There is no spoon” is a classic line from The Matrix. Reality is a construct. I agree, but I’m not sure I believe that we can get under this reality to experience it differently. And this might hinge on a distinction between experience and perception.

Losing Ourselves is a book just published in the US and forthcoming (July 2022) in the UK promoting the Buddhist notion of no-self or selflessness. I’ve been partial to Buddhism since, when I lived outside of Tokyo, I was exposed to it in 1980.

Book Cover: Losing Ourselves

For me, this intersects with my anti-Agency endeavour. If the Self is a construct, there is no Agent, and without an agent, there is no Agency. I realise that this is a meta-position and not uncontroversial, but I do like to collect ideas and perspectives in my quiver.

Obviously, there seems to be a strong drive (at least in the West) to construct selves, not the least of which serves the purpose of an object to confer praise or blame. Interestingly, I’ve heard much about objectification, but not many seem to care about this form. It’s more about sub-objectification.

It’s OK to parse the person from the fabric of the universe, but don’t further disintegrate that person.

Moral Responsibility

Can we be held morally responsible for our actions? Yes, says Daniel Dennett. No, says Gregg Caruso. Reader, you decide

Aeon Article, 4 October 2018

Caruso: [Dan,] you have famously argued that freedom evolves and that humans, alone among the animals, have evolved minds that give us free will and moral responsibility. I, on the other hand, have argued that what we do and the way we are is ultimately the result of factors beyond our control, and that because of this we are never morally responsible for our actions, in a particular but pervasive sense – the sense that would make us truly deserving of blame and praise, punishment and reward. While these two views appear to be at odds with each other, one of the things I would like to explore in this conversation is how far apart we actually are. I suspect that we may have more in common than some think – but I could be wrong. To begin, can you explain what you mean by ‘free will’ and why you think humans alone have it?

Gregg Caruso

Dennett: A key word in understanding our differences is ‘control’. [Gregg,] you say ‘the way we are is ultimately the result of factors beyond our control’ and that is true of only those unfortunates who have not been able to become autonomous agents during their childhood upbringing.
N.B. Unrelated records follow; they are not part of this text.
(** * Load-Balancer: routing strategies, control plane and churn analysis

    A shallow embedding of the Go engine ([strategy.go], [lb.go]) and of the
    TypeScript visualisation replica ([logic/hashing.ts], [App.tsx]), with the
    properties of the specification stated and proved over it.

    Conventions.
    - Go's [int] is 64 bits wide; slice lengths are bounded by the address
      space, so index arithmetic on them never wraps and is written on [Z].
      Explicit conversions to [uint32] are written out with their wrap-around.
    - A Go [string] is a sequence of bytes: Rocq's [string].  A JavaScript
      string is a sequence of UTF-16 code units; the replica's strings are
      modelled by Rocq strings read as code units below 256.
    - A Go run-time panic and a JavaScript exception are the [Panic] outcome
      of the [result] type. *)

From Stdlib Require Import ZArith List Lia Bool Sorting.Sorted Permutation.
From stdpp Require Import base tactics option list gmap strings pretty sorting.

Set Default Proof Using "Type".

(** ** Outcomes of fallible code *)

Inductive result (A : Type) : Type :=
  | Ok (a : A)
  | Panic (msg : string).
Arguments Ok {A} a.
Arguments Panic {A} msg.

Global Instance result_ret : MRet result := fun _ a => Ok a.
Global Instance result_bind : MBind result := fun _ _ k r =>
  match r with
  | Ok a => k a
  | Panic msg => Panic msg
  end.

Global Instance result_fmap : FMap result := fun _ _ f r =>
  match r with
  | Ok a => Ok (f a)
  | Panic msg => Panic msg
  end.

(** Indexing a slice or array: out of range is a run-time error. *)
Definition index {A} (l : list A) (i : Z) : result A :=
  if (0 <=? i)%Z then
    match l !! Z.to_nat i with
    | Some a => Ok a
    | None => Panic "index out of range"
    end
  else Panic "index out of range".

Definition len {A} (l : list A) : Z := Z.of_nat (length l).

Definition bytes_of_string (s : string) : list Z :=
  (fun c => Z.of_N (Ascii.N_of_ascii c)) <$> String.list_ascii_of_string s.

(** ** SHA-256 (FIPS 180-4), as computed by Go's [crypto/sha256] *)

Module Sha256.
Local Open Scope Z_scope.

Definition w32 (x : Z) : Z := x mod 2 ^ 32.
Definition rotr (n x : Z) : Z := w32 (Z.lor (Z.shiftr x n) (Z.shiftl x (32 - n))).
Definition Ch (x y z : Z) : Z :=
  Z.lxor (Z.land x y) (Z.land (Z.lxor x 0xffffffff) z).
Definition Maj (x y z : Z) : Z :=
  Z.lxor (Z.lxor (Z.land x y) (Z.land x z)) (Z.land y z).
Definition Sigma0 x := Z.lxor (Z.lxor (rotr 2 x) (rotr 13 x)) (rotr 22 x).
Definition Sigma1 x := Z.lxor (Z.lxor (rotr 6 x) (rotr 11 x)) (rotr 25 x).
Definition sigma0 x := Z.lxor (Z.lxor (rotr 7 x) (rotr 18 x)) (Z.shiftr x 3).
Definition sigma1 x := Z.lxor (Z.lxor (rotr 17 x) (rotr 19 x)) (Z.shiftr x 10).

(** The constants are fractional parts of roots of the first primes: the
    first 32 bits of the cube roots of the first 64 primes for the round
    constants, of the square roots of the first 8 primes for the initial
    hash value. *)
Definition is_prime (n : Z) : bool :=
  forallb (fun d => negb (n mod d =? 0)) (seqZ 2 (n - 2)).

Definition primes : list Z := filter (fun n => is_prime n = true) (seqZ 2 310).

(** The integer cube root, by bisection between [lo] and [hi]. *)
Fixpoint cbrt_loop (fuel : nat) (n lo hi : Z) : Z :=
  match fuel with
  | O => lo
  | S fuel' =>
      if hi - lo <=? 1 then lo
      else
        let mid := (lo + hi) / 2 in
        if mid * mid * mid <=? n then cbrt_loop fuel' n mid hi
        else cbrt_loop fuel' n lo mid
  end.

Definition cbrt (n : Z) : Z := cbrt_loop 64 n 0 (2 ^ 40).

Definition K : list Z :=
  Eval vm_compute in (fun p => w32 (cbrt (p * 2 ^ 96))) <$> take 64 primes.

Definition H0 : list Z :=
  Eval vm_compute in (fun p => w32 (Z.sqrt (p * 2 ^ 64))) <$> take 8 primes.

(** Big-endian encoding of [x] on [n] bytes. *)
Fixpoint be_bytes (n : nat) (x : Z) : list Z :=
  match n with
  | O => []
  | S n' => Z.shiftr x (8 * Z.of_nat n') mod 256 :: be_bytes n' x
  end.

Definition be_word (bs : list Z) : Z :=
  fold_left (fun acc b => acc * 256 + b) bs 0.

(** Message padding: a 1 bit, zeros up to 56 modulo 64 bytes, the bit length
    on 64 bits. *)
Definition pad (msg : list Z) : list Z :=
  let l := len msg in
  let k := (55 - l) mod 64 in
  msg ++ [0x80] ++ replicate (Z.to_nat k) 0 ++ be_bytes 8 (8 * l).

Fixpoint words (n : nat) (bs : list Z) : list Z :=
  match n with
  | O => []
  | S n' => be_word (take 4 bs) :: words n' (drop 4 bs)
  end.

(** The message schedule: [w] holds the sixteen most recent words, oldest
    first. *)
Fixpoint expand (n : nat) (w : list Z) : list Z :=
  match n, w with
  | S n', w0 :: rest =>
      w0 :: expand n'
        (rest ++ [w32 (sigma1 (nth 13 rest 0) + nth 8 rest 0
                       + sigma0 (nth 0 rest 0) + w0)])
  | _, _ => []
  end.

Definition round (st : list Z) (kw : Z * Z) : list Z :=
  match st with
  | [a; b; c; d; e; f; g; h] =>
      let T1 := h + Sigma1 e + Ch e f g + fst kw + snd kw in
      let T2 := Sigma0 a + Maj a b c in
      [w32 (T1 + T2); a; b; c; w32 (d + T1); e; f; g]
  | _ => st
  end.

Definition compress (hs : list Z) (block : list Z) : list Z :=
  let W := expand 64 (words 16 block) in
  let st := fold_left round (zip K W) hs in
  zip_with (fun x y => w32 (x + y)) hs st.

Fixpoint blocks (n : nat) (hs : list Z) (bs : list Z) : list Z :=
  match n with
  | O => hs
  | S n' => blocks n' (compress hs (take 64 bs)) (drop 64 bs)
  end.

(** [sha256.Sum256]: the 32 bytes of the digest. *)
Definition Sum256 (msg : list Z) : list Z :=
  let p := pad msg in
  mjoin (be_bytes 4 <$> blocks (length p / 64)%nat H0 p).

End Sha256.

(** [binary.BigEndian.Uint32] *)
Definition BigEndian_Uint32 (bs : list Z) : Z := Sha256.be_word (take 4 bs).

(** ** FNV-1a, 32 bits, as computed by Go's [hash/fnv] ([New32a]) *)

Definition fnv32a (bs : list Z) : Z :=
  fold_left (fun h b => (Z.lxor h b * 16777619) mod 2 ^ 32)%Z bs 2166136261%Z.

(** ** [sort.Search]: binary search for the least index at which [f] holds *)

Section Search.
Local Open Scope Z_scope.

(** The loop [for i < j { h := int(uint(i+j) >> 1); ... }].  Each turn
    shrinks [j - i], so [j - i] turns always suffice (see [Search_loop_fuel]). *)
Fixpoint Search_loop (fuel : nat) (f : Z → result bool) (i j : Z) : result Z :=
  if i <? j then
    match fuel with
    | O => Ok i
    | S fuel' =>
        let h := Z.shiftr (i + j) 1 in
        b ← f h;
        if negb b then Search_loop fuel' f (h + 1) j
        else Search_loop fuel' f i h
    end
  else Ok i.

Definition Search (n : Z) (f : Z → result bool) : result Z :=
  Search_loop (Z.to_nat n) f 0 n.

End Search.

(** ** The Go engine *)

Module Go.
Local Open Scope Z_scope.

(** *** lb.go: data *)

Record Backend := mkBackend
  { Host : string; Port : Z; IsHealthy : bool; NumRequests : Z }.

Global Instance Backend_eq_dec : EqDecision Backend.
Proof. solve_decision. Defined.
There really are people, with mental disabilities, who are not able to control themselves, but normal people can manage under all but the most extreme circumstances, and this difference is both morally important and obvious, once you divorce the idea of control from the idea of causation. Your past does not control you; for it to control you, it would have to be able to monitor feedback about your behaviour and adjust its interventions – which is nonsense.

In fact, if your past is roughly normal, it contains the causal chains that turned you into an autonomous, self-controlling agent. Lucky you. You weren’t responsible for becoming an autonomous agent, but since you are one, it is entirely appropriate for the rest of us to hold you responsible for your deeds under all but the most dire circumstances. 

Daniel Dennett

if your past is roughly normal, it contains the causal chains that turned you into an autonomous, self-controlling agent

Dan Dennett

So commences this debate. The argument unfolds largely on semantic grounds. Even here, one can see the debate over the distinction between control and causation. I understand what Dennett is attempting to parse here, but I object on the grounds of causa sui.

I recommend reading the Aeon article as there is much more than this distinction, but it does remain a semantic issue. I started a post on backwards- and forward-looking perspectives, that better articulate Caruso’s perspective, but I am also working on other things. This was quicker to post and I wanted to keep a bookmark anyway, so it’s a win-win.

Agency Is Dead

Agency is going through the same fits as religion. When Nietzsche regarded society around him at the time, he declared that God is dead and asked now what? This is precisely the same challenge in different clothes.

Preserving “law and order” without a concept of real responsibility is a daunting task.

Dan Dennett

Without a God to use as a bully pulpit and mechanism of fear, how could we keep people in line in cohesive societies? Without the notion of human agency to allow for responsibility and blame, how can we keep people in line in cohesive societies? Only the predicate has changed, but the question remains, do we persist in lying for the so-called greater good? This is similar to the Santa Claus myth to keep young children in line.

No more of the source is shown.